POLITICAL CHANGE: Many women believed that it was their right and duty to take a serious part in politics. When passed in 1920, the Nineteenth Amendment gave women the right to vote but surprisingly, some women didn't want the vote. A widespread attitude was that women's roles and men's roles did not overlap, this idea of "separate spheres" held that women should concern themselves with home, children, and religion, while men took care of business and politics. North Carolina opponents of woman suffrage claimed that "women are not the equal of men mentally" and being able to vote "would take them out of their proper sphere of life."
Though slow to use their newly won voting rights, women were represented on local, state, and national political committees. More emphasis began to be put on social improvement, such as protective laws for child labor and prison reform. Women active in politics in 1929 still had little power, but they had begun the journey to actual political equality.
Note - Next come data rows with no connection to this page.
(* ===== verification/Prelude.v ===== *)
(** * OpenLI: a verification library for the provisioner, the collector and the mediator

    OpenLI is a lawful-intercept system of three kinds of programs.  A
    provisioner holds the configuration (agencies, intercepts, core servers,
    mediators) and announces it; collectors receive the announcements, watch
    traffic, encode what is intercepted and forward it; mediators receive the
    encoded records and hand them over to the agencies.  This library models what the
    provisioner tells its clients, the protocol all of them use, the way of IP traffic
    through a collector, from the login of a user to the connection with the mediator, and
    the way of the records through the mediator, and proves what makes these parts correct.

    ** The parts and where they are modelled

    - The internal protocol (src/src/netcomms.c and netcomms.h).  Every message
      is a 16-byte header followed by type-length-value fields, written to and
      read from a growable buffer.
      ByteOrder: src/src/byteswap.c.  Protocol: message and field numbers, the
      header.  Intercept: the structures that are exchanged (intercept.h,
      agency.h, coreserver.h) and the core server key (coreserver.c).
      NetBuffer: [net_buffer_t], its growth, the pushing of headers and fields,
      [transmit_net_buffer], [parse_received_message], [receive_net_buffer],
      [receive_RMQ_buffer].  NetPush: the [push_*] functions.  NetDecode: the
      [decode_*] functions.
    - The export buffer (src/src/export_buffer.c): the byte queue between the
      encoder and an unreliable connection.  ExportBuffer.
    - Reassembly (src/src/collector/reassembler.c): IP fragments (IpReassembly,
      with the code of src/src/collector/collector.c that uses them) and SIP
      messages in TCP segments (TcpReassembly).
    - The export path of the collector.  Publish: the messages between its threads
      (src/src/collector/collector_publish.h, collector_base.h).  SeqTracker: the
      thread that numbers records (collector_seqtracker.c).  Forwarder: the thread
      that puts records in order and sends them to the mediators
      (collector_forwarder.c).  Pipeline: the batching of the encoder workers in
      between (encoder_worker.c), with the ASN.1 encoding as a parameter.
    - Access sessions: who is using which address.  AccessSession: the sessions and
      their addresses (src/src/collector/internetaccess.c).  Radius: the RADIUS plugin
      (collector/accessplugins/radius.c), its tables in a heap, parsing, users, saved
      requests and orphaned responses; RadiusSession: its state machine and
      [radius_update_session_state]; RadiusIri: what it reports; Ipiri: the parameters
      of the records (ipiri.c).  SyncSessions: [update_user_sessions] of
      collector_sync.c with everything it calls, for any plugin; the plugin interface
      is the record [access_plugin]; RADIUS is an instance in SyncProps and GTP is one in
      Gtp (collector/accessplugins/gtp.c: messages of both versions, sessions, the state
      machine, records).  IpSession: what is sent to the packet threads (intercept.c).
    - The rest of the IP synchronisation thread (collector_sync.c).  SyncIntercepts: the
      handlers for intercepts, ranges, servers and default users.  SyncProvisioner: the
      loss and return of the provisioner, the dispatch of its messages and the main loop.
      TimedIntercept: the start and end times of intercepts (timed_intercept.c).
    - Packet processing.  ThreadTables: the tables of a packet thread and every message
      that changes them (collector_push_messaging.c), with the class [Patricia] for the
      trees of address ranges.  HashTable: uthash tables as association lists in the
      order of insertion.  CoreServer: matching packets to servers (coreserver.c and
      collector.c).  PacketContents: content of communication (ipcc.c, ipmmcc.c).
      PacketProcess: [process_packet] of collector.c with the vendor mirrors
      (alushim_parser.c, jmirror_parser.c).  JenkinsHash: the hash that assigns
      connections to email workers (jenkinshash.c).
    - The provisioner (src/src/provisioner).  Provisioner: connections, what clients are
      told about changes and HI1 notifications (clientupdates.c, provisioner_client.c,
      intercept_timers.c).  ProvReload: the comparison of two configurations
      (hup_reload.c).  ProvAuth: what a client is told when it connects, and the addresses
      of mediators (provisioner.c).
    - The mediator (src/src/mediator).  MedCollector: the thread that puts the records of a
      collector into the queues of the local broker (coll_recv_thread.c, mediator_rmq.c).
      MedHandover: a handover, its timers, keepalives, queues and records (handover.c,
      med_epoll.c, liidmapping.c, mediator_rmq.c).  MedAgency: the thread of an agency with
      its two handovers (lea_send_thread.c).  MedMain: the table of these threads and what
      the provisioner's messages do to it (mediator.c).  Every operation gives what it did
      to the outside as a list of events; the answers of the kernel and the broker come with
      the event that is handled ([med_env], [coll_env]).
    - Prelude: outcomes of C code, machine integers, memory as lists of bytes,
      C strings.  Libraries: what the code relies on of uthash and Judy, as type
      classes with an instance each.

    ** How code becomes definitions

    A C function that cannot fail is a function; one that can trip an assertion
    or leave its memory returns an [outcome] ([Ok], [Abort], [Undef]).  State is
    passed explicitly.  Integers are [Z], reduced with [u16], [u32], [u64] and
    [i32] where the C type is narrower than what is computed.  A [char *] is an
    optional list of bytes without its NUL.  [realloc] is an argument that says
    which sizes are granted; what a socket, OpenSSL, RabbitMQ or libtrace
    answers is an argument of the function that asks.  Log calls are left out.
    Little-endian machines with 8-byte pointers are assumed, as the sources do.
    Where the sources share a structure between tables or threads (pre-encoded
    fields, descriptors of mediators), it has an address in an explicit heap and
    using an address that was freed is [Undef].

    ** What is proved

    - NetFormat states the interface of a kind of message ([wire_format]): how it
      is pushed, what is on the wire, how it is decoded.  NetMessages implements
      it for eighteen kinds.  NetStream proves against the interface alone that
      any mixture of messages pushed on one side is decoded on the other, in
      order, whatever the kernel does to the stream ([messages_end_to_end]), and
      the underlying theorems on framing ([receive_stream]) and sending; it also
      treats arbitrary input and RabbitMQ bodies.
      NetRoundTrip has the round trips of the single functions, what a failed
      push leaves behind, and the limits of the encoding.  NetSafety shows how
      far the decoders can read on arbitrary input.
    - ExportBuffer proves that the buffer refines a byte queue with a batch in
      flight ([export_refines_queue]), that it is FIFO over any sequence of calls
      ([export_fifo]), and describes what happens when memory runs out and which
      record offsets are saved.
    - IpReassembly proves that any datagram is reassembled from any arrival order
      of its fragments ([ip_reassembly_correct]), that the stream table never
      hands out a purged stream, and what hostile fragments do.
    - TcpReassembly proves the sequence arithmetic and the search for message
      ends, the delivery of several messages in one segment, and the loss of
      messages that span segments.

    - SeqTracker proves that the records of every stream are numbered consecutively
      in the order of publication ([tracker_numbers_records]) and that the
      pre-encoded fields given to the encoders stay allocated long enough
      ([preencoded_grace]).  Forwarder proves that results are queued in the order
      of their numbers whatever their order of arrival ([reorder_correct]), and
      what happens when mediators change, move or are dropped.  Pipeline combines
      both with the workers ([collector_pipeline]).
    - NetLiveness proves that a send buffer is emptied if the kernel keeps accepting
      something ([transmit_drains]).
    - AccessSession proves that the table of addresses of a session keeps its invariant
      ([add_new_session_ip_safe]).  RadiusParse proves that
      any packet is parsed without leaving its memory ([radius_parse_packet_total]) and
      that encoded attributes are found again ([radius_attributes_round_trip]).
      RadiusProps has the tables of requests and responses
      ([request_response_round_trip]) and the packets that stop the plugin.  RadiusIri
      proves that the records of a session are a legal stream ([session_iri_stream]) and that [radius_update_session_state] refines the
      machine that theorem is about ([update_follows_machine]).  Ipiri proves that a
      record names every address ([ipiri_reports_all_addresses]).
    - GtpParse proves that well-formed messages are parsed into their elements
      ([gtp_messages_parsed]), GtpProps that a session is reported as a legal sequence as
      long as no two exchanges are taken for one ([gtp_session_lifecycle]), GtpOrder that a request and its response may come in
      either order ([create_order_independent]); GtpSync runs the plugin in the
      synchronisation thread.
    - ThreadProps proves that the content a packet thread publishes is a function of the
      messages it received ([content_follows_messages]) and that IPv6 sessions are never
      found ([ipv6_sessions_missed]); ThreadFaults has two sequences of messages that
      use freed keys; PacketProps treats servers and packets that are too short
      ([short_packet_undefined]).  JenkinsHash proves that the variants of the hash
      agree ([hashlittle_placement]).
    - SyncProps proves that the end of a session takes back what its start did
      ([session_start_stop_balanced]) and leaves no pointer behind
      ([over_leaves_no_pointer]), and runs whole sessions with the RADIUS plugin.
      SyncThreads composes both threads: the traffic of a session is intercepted from
      its start to its end ([session_traffic_intercepted]).
    - SyncConfig says what the messages of the provisioner mean: a specification of the
      configuration they describe.  SyncProvProps and SyncRefine prove the handlers against
      it, SyncClaims that any sequence of
      messages and disconnections in which known intercepts keep their users (with another
      one the source uses a freed string) leaves exactly the configuration described
      ([provisioner_config_refined]) and that a reconnection keeps
      exactly what was announced again ([reconnection_keeps_announced]).  TimedIntercept
      proves that no start or end of an intercept is missed ([intercept_events_fire]).
    - ProvProps sums up the loops over clients: an operation [says] given bytes to every
      collector and to every mediator.  ProvHi1 proves that the notifications about an
      intercept are a legal stream ([hi1_stream_legal]) except when it changes its agency
      ([agency_change_hides_activation]).  ProvReloadProps joins the provisioner to
      SyncConfig: a reload in which the intercepts that
      stay keep their users takes every collector from the old intercepts to the new ones
      ([ip_reload_reaches_collectors]).  ProvAuthProps does the same for a collector that
      connects again after its synchronisation thread lost the connection: what it is sent
      confirms what is still configured and makes it remove the rest
      ([auth_restores_collector]).  ProvFaults shows that withdrawing an intercept by a
      reload frees memory twice ([withdrawn_targets_freed_twice]).
    - MedCollectorProps proves that the records of a collector are published once and in
      order ([collector_records_queued]).  MedOutlet specifies a handover as an outlet, a
      queue of items with a batch that is being sent, and says what its runs do to the
      outside.  MedDelivery proves, with a calculus of weakest preconditions over ghost
      states ([gwp]), that every operation on a handover is a run of its outlet, and
      MedAgencyProps that a thread is one of both: connections carry whole items, and
      nothing is acknowledged that was not sent ([acknowledged_records_sent]).

    NetSamples and the Examples part of each file apply the theorems to concrete
    objects.

    ** Bounds and fuel

    Loops over lists are structural.  [make_room] gets fuel 2: one extension
    gives the at most 65551 bytes a push may need ([make_room_spec]).
    [decode_message] gets one unit per byte, and every round consumes four
    ([decode_fields_safe]).  [make_space] gets 200 units: each extension adds 50
    MiB and a request is below 2^33 bytes ([make_space_spec]).  [update_tcp] gets
    one unit per byte of the segment; running out stands for the unbounded
    recursion of the source.  [receive_all] and [drain] are the callers' loops;
    the theorems give the fuel that suffices.  [release_pending] gets one unit per
    record that waits, and each round takes one ([release_spec]).  [print_u] gets
    the ten digits of 32 bits ([decimal_digits_value]).  [parse_attributes] and
    [hash_blocks] get one unit per byte and consume several per round
    ([parse_attributes_ok], [hash_blocks_ref]).  [add_mappings] gets 256, more than the
    8-bit count of addresses.  [ipiri_jobs_from_packet] gets 2, as a packet has at most
    two actions, and [export_raw] 256 pieces of a packet; [strip_headers] gets one unit
    per byte of the packet, and so do the loops over the elements of a GTP message.
    [due_events] gets one unit per time in the table, [recv_loop] is the caller's loop over
    the messages that have arrived.  [receive_collector] gets one unit per message and read
    ([collector_records_queued]), [receive_loop] one per byte: a message is not empty.

    ** What is not modelled

    The ASN.1 encoders (libwandder is a parameter); the e-mail protocols, SIP parsing and
    the VoIP and email threads, which rest on libosip and on their own sessions; the pcap
    files of the mediator, its connections with OpenSSL and how it joins RabbitMQ; the
    REST interface and the parsers of configuration files (libmicrohttpd, json-c,
    libyaml), whose results are arguments; the epoll loops, TLS and logging. The Patricia
    tree is the class [Patricia]. Apart from the structures in a heap and the strings
    whose double release is shown, memory that is freed is not represented, nor is the
    order of elements in a hash table where the code does not depend on it. Allocation is
    assumed to succeed in the collector's session and packet code and in the provisioner,
    except for the growth of network buffers. *)

From Stdlib Require Export ZArith Lia.
From stdpp Require Export base numbers list option sorting strings.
HIGH SCHOOL: With regard to education, North Carolina's female high school students seldom expected to go to college. If they did, they usually attended a private college or Woman's College in Greensboro, where there were no male students. Most of the Woman's College students became teachers or nurses, as these were considered suitable professions for women.
COLLEGE: The University of North Carolina opened housing to female graduate students in 1921, but they were not made welcome. The student newspaper headlined, "Women Not Wanted Here." Few North Carolina women earned degrees during the 1920s. But times were changing, and each year more women earned college degrees.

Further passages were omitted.